I was a little nervous about the table moment and having the waitress be Asian American. And then the writer felt very strongly that the waitress should be played by an Asian American. And I've since gotten lots of feedback that people thought that was important, actually. A lot of Asian American writers I talked to were like, ‘Yes, that's what you should have done. Absolutely.’ It makes it so much more complicated. And we're always living with the model minority kind of yoke around us. And it's interesting to look at that. So that was a case really, again, where I was sort of led by the writers. And I knew we wanted to put Stella through the wringer of capitalism, like how much are you going to do for your job? And what lines are you going to cross? And I think that's also a very Hollywood question.
Sadie: 100%
Charlotte: As you know so well.
Sadie: Oh, absolutely. Stella’s arc in this season was amazing. For those currently in writers’ rooms, with a goal to work their way up the ladder and running their own show, any advice or maybe your biggest takeaways from your career or something maybe you wish you had known before taking on your first show as a showrunner?
Charlotte: Such a good question. I think often people worry that they're not moving up fast enough. I mean, I came out here so late. And I was like, if I can just get my WGA card that's a win. It's too late for me to showrun. That ship has already sailed. So, I didn't even think about something like that. I was just like, ‘How can I be a staff writer?’ It's really hard to become a staff writer. People work as assistants for years, it's really hard to get that first break. And everyone I know has lived that too. I mean, it has taken us four or five, seven years in some cases.
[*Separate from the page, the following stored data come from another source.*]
Lemma sample_connects :
  connects sample_setting sample_stream (newConnRateLimiter 0)
    ([[x05; x02]; [x01; x00]] ++ [writeReply repSucceeded (Addr4 0x0A080002) 40000]) sample_limiter (text "10.1.2.3:443")
    (text "GET") sample_request (Addr4 0x0A010203).
Proof.
  split; [|reflexivity|vm_compute; reflexivity|vm_compute; reflexivity|vm_compute; reflexivity| |reflexivity].
  - exists (greeting [x00; x02] ++ credentials (text "u") (text "pw")), [x05; x01; x00; x03; x02; x65; x78; x01; xbb].
    split_and!; [| |vm_compute; reflexivity].
    + exists [x00; x02]. split_and!; [done|done| |done|]; [apply (bool_decide_unpack _); vm_compute; exact I|]. by split_and!.
    + exists x00, (WDomain (text "ex")), [x01; xbb]. by split_and!.
  - exists (Some (text "10.8.0.2:40000")). split; [reflexivity|]. vm_compute. reflexivity.
Qed.

Definition sample_copying : list pxstep :=
  [PWrite ClientSide 9; PRead ClientSide 9; PWrite ClientSide 9; PFin ClientSide; PRead ClientSide 9;
   PRead RemoteSide 9; PWrite RemoteSide 9; PRead RemoteSide 9].

Lemma connect_end_to_end_witness :
  connection sample_setting sample_stream 1 false true sample_remote (newConnRateLimiter 0) =
    ([[x05; x02]; [x01; x00]] ++ [writeReply repSucceeded (Addr4 0x0A080002) 40000], sample_limiter,
     Proxying (text "10.1.2.3:443") (start_proxy sample_setting (text "GET") 1 false true sample_remote)) ∧
  (let p := pxacts 600 sample_copying (start_proxy sample_setting (text "GET") 1 false true sample_remote) in
   pk_out (px_remote p) = text "GET" ∧ ∃ later, pk_out (px_remote p) = text "GET" ++ later).
Proof.
  destruct (connect_end_to_end sample_setting sample_stream 1 false true sample_remote (newConnRateLimiter 0)
    ([[x05; x02]; [x01; x00]] ++ [writeReply repSucceeded (Addr4 0x0A080002) 40000]) sample_limiter (text "10.1.2.3:443")
    (start_proxy sample_setting (text "GET") 1 false true sample_remote) ltac:(cbn; lia) ltac:(by repeat split)) as [H1 H2].
  split; [|split; [vm_compute; reflexivity|]].
  - apply H1. exists (text "GET"), sample_request, (Addr4 0x0A010203). split; [apply sample_connects|reflexivity].
  - destruct (H2 _ _ _ sample_connects) as [_ H]. destruct (H sample_copying) as (later & _ & _ & _ & Hup & _).
    exists later. apply Hup; vm_compute; reflexivity.
Defined.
So, I think just really deciding that you're going to stick it out is a lot of it. A lot of it is just stamina. Just sticking it out and realizing you're not going to get it in the way that you think you're gonna get it. Make a plan, have a destination, and then you're gonna get derailed, but it's OK, you're somehow gonna get to that destination, just not the way you expected.
And I found that, just try it - it's so simple, and it sounds just pat but when you're at a job, fully embrace it. It doesn't matter what job you have, if you're the showrunner's assistant, learn everything you can, if you're the staff writer, learn everything you can. Younger people will not be aware, but older people really watch you. And if you are a dedicated serious person, it doesn't matter if you're the PA, someone has noticed. And if you're not that into it, and you don't really care, people notice that too. So, I think it's people are like, ‘Oh, I'm so low on the totem pole.’ No, everyone's looking for a person who's really dedicated, and who's in it for the long term. So, if you demonstrate that, someone is going to help you, I really do believe that. And in the meantime, you can write, write, write, and study the great things, the movies, and TV shows you love. There's a lot to do while you think your career isn't moving fast enough.
Sadie: Do you have an established writing process or writing routine?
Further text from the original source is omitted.